DIRECTIONS
Line count for "that": say how many lines of the data contain it, with no other text.
** Opening RECORD SET block **
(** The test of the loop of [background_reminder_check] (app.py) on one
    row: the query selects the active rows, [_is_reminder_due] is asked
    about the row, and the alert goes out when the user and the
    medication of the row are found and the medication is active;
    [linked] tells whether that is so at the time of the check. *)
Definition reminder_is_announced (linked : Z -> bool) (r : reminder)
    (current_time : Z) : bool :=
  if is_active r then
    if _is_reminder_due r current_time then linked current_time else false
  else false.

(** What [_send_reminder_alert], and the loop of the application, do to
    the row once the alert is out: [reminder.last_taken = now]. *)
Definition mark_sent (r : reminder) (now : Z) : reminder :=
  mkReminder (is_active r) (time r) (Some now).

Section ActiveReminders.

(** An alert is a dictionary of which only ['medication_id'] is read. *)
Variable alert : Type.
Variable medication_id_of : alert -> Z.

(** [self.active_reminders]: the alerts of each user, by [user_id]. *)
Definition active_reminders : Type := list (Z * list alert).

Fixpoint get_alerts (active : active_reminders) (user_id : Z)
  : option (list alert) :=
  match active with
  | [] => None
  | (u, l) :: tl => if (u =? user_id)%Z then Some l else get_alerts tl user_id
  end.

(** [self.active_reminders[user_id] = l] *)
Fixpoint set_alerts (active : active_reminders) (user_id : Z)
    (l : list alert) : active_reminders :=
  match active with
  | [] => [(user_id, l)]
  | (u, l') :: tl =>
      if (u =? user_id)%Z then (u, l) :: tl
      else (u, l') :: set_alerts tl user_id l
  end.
** Closing RECORD SET block **
** Opening RECORD SET block **
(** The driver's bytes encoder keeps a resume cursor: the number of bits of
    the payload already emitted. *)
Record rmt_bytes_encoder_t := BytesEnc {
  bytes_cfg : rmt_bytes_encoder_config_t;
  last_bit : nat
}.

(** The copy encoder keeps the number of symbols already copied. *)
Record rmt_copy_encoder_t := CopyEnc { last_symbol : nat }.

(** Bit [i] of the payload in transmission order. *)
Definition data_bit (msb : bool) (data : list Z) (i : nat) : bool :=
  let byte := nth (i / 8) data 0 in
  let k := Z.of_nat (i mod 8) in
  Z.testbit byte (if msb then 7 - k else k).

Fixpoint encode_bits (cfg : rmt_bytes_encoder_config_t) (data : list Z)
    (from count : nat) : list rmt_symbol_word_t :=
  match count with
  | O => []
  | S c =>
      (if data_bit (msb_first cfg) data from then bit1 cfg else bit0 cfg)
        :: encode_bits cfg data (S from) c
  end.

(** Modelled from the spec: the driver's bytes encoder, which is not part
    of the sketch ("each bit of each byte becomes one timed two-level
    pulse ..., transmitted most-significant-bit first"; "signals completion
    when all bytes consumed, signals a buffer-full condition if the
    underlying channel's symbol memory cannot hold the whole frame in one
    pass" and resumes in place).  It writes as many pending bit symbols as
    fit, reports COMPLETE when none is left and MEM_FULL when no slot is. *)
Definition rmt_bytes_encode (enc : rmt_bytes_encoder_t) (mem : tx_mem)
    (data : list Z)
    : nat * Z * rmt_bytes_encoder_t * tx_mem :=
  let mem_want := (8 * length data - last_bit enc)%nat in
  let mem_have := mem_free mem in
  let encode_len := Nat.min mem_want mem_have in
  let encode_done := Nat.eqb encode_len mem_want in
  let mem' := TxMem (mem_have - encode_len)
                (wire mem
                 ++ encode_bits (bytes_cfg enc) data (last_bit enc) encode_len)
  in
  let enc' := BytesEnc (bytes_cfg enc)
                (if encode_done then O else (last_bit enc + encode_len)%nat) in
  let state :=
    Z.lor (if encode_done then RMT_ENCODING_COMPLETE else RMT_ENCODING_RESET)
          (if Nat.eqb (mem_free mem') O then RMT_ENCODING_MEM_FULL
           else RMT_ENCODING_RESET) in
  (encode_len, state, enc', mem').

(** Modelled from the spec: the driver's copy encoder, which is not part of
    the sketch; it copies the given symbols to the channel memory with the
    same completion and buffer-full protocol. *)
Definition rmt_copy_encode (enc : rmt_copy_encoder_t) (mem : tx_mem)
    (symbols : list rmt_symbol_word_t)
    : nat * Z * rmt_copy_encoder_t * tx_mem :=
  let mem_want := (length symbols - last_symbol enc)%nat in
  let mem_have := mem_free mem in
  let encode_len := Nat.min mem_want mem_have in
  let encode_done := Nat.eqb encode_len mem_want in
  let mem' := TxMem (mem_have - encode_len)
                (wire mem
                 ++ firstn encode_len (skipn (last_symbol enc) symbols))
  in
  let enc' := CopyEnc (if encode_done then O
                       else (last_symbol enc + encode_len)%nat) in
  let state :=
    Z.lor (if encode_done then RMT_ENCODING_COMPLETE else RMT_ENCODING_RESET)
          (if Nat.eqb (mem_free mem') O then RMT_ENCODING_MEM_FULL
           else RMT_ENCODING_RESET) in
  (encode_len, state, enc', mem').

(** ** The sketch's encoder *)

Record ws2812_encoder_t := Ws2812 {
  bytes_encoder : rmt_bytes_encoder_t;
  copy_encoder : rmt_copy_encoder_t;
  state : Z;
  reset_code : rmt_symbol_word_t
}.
** Closing RECORD SET block **
** Opening RECORD SET block **
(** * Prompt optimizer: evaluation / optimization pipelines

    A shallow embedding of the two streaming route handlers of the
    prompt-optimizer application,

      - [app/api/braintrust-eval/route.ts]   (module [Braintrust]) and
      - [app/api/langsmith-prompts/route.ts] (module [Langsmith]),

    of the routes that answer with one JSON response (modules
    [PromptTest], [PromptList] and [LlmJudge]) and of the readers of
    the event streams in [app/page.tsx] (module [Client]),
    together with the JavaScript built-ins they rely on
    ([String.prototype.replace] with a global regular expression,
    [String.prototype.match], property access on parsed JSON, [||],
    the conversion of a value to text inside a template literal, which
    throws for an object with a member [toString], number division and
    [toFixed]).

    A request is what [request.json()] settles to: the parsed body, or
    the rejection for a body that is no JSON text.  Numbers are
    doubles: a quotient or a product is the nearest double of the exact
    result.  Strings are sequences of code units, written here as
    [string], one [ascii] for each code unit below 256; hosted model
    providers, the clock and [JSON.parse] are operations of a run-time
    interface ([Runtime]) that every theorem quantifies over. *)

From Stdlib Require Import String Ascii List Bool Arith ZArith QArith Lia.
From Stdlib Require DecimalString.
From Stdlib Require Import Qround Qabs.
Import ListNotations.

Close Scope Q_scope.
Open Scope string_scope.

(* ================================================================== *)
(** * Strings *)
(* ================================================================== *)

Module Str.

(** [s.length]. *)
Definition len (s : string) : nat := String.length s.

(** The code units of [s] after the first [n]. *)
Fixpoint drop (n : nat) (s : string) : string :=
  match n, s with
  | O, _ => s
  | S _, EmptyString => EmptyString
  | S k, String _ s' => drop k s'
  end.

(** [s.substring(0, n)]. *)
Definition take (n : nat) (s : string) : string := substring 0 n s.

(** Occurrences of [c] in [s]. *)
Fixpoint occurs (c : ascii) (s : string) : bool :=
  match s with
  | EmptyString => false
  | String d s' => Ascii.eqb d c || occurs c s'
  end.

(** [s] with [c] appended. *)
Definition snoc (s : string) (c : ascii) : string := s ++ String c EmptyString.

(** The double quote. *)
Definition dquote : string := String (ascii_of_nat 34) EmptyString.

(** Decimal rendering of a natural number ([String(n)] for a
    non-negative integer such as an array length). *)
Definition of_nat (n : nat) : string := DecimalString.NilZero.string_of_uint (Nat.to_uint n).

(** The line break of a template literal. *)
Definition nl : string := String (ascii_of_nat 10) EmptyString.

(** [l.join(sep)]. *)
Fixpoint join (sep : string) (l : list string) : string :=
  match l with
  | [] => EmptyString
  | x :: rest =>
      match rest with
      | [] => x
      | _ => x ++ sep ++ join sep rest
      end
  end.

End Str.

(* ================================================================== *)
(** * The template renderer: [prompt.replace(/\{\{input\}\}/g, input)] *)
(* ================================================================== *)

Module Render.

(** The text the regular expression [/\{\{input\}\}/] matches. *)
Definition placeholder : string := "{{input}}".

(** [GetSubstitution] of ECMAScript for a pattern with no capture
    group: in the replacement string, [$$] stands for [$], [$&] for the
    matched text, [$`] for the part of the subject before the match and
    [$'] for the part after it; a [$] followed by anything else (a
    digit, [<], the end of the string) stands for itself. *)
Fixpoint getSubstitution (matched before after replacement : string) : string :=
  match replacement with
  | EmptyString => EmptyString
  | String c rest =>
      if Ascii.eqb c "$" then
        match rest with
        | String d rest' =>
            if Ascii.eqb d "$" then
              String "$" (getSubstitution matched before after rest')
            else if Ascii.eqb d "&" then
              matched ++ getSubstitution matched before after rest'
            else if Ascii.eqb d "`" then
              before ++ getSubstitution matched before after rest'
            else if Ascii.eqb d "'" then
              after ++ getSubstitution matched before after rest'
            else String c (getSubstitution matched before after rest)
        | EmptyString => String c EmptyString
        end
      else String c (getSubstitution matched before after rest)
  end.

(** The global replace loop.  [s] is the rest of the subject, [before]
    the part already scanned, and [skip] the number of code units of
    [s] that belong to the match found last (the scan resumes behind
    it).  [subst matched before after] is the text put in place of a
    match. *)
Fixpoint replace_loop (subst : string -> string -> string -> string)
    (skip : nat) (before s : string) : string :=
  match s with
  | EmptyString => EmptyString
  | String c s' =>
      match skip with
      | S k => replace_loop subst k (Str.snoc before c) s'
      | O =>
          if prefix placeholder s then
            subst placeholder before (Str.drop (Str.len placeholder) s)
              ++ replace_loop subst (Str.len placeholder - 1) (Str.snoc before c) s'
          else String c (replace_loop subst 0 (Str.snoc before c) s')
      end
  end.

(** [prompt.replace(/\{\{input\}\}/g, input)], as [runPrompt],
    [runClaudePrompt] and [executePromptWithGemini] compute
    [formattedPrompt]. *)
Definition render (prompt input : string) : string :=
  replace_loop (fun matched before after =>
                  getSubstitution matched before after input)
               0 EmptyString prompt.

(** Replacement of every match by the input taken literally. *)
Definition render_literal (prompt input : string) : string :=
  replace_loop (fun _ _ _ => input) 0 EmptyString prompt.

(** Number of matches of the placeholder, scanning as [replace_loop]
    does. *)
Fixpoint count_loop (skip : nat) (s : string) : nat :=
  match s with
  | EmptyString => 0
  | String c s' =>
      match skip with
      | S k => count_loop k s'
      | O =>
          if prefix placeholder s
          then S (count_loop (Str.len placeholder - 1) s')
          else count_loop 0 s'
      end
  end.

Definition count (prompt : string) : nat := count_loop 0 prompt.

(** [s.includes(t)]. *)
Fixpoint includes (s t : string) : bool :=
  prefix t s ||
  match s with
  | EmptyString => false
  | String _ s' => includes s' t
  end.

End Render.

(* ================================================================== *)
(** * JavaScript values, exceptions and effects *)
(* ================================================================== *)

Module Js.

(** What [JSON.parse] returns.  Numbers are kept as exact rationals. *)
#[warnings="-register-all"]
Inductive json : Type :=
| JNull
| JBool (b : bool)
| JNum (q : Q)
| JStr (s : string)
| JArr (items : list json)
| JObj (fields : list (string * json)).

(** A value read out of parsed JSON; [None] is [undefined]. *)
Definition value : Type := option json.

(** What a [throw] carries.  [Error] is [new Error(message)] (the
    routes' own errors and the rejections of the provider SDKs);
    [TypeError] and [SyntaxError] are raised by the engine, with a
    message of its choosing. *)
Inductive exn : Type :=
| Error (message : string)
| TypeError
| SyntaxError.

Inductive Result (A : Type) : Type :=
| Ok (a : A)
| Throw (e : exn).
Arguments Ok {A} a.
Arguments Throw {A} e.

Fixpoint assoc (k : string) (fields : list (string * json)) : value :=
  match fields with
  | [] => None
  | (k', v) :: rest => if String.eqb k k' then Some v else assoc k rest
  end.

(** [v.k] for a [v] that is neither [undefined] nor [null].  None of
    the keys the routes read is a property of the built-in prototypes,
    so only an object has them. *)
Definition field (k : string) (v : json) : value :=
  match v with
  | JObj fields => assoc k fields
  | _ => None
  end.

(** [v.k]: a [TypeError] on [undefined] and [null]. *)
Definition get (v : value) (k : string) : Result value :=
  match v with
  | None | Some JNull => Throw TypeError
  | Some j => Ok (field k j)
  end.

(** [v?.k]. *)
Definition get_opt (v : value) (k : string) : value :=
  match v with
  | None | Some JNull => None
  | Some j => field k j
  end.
** Closing RECORD SET block **
TASK RESPONSE
6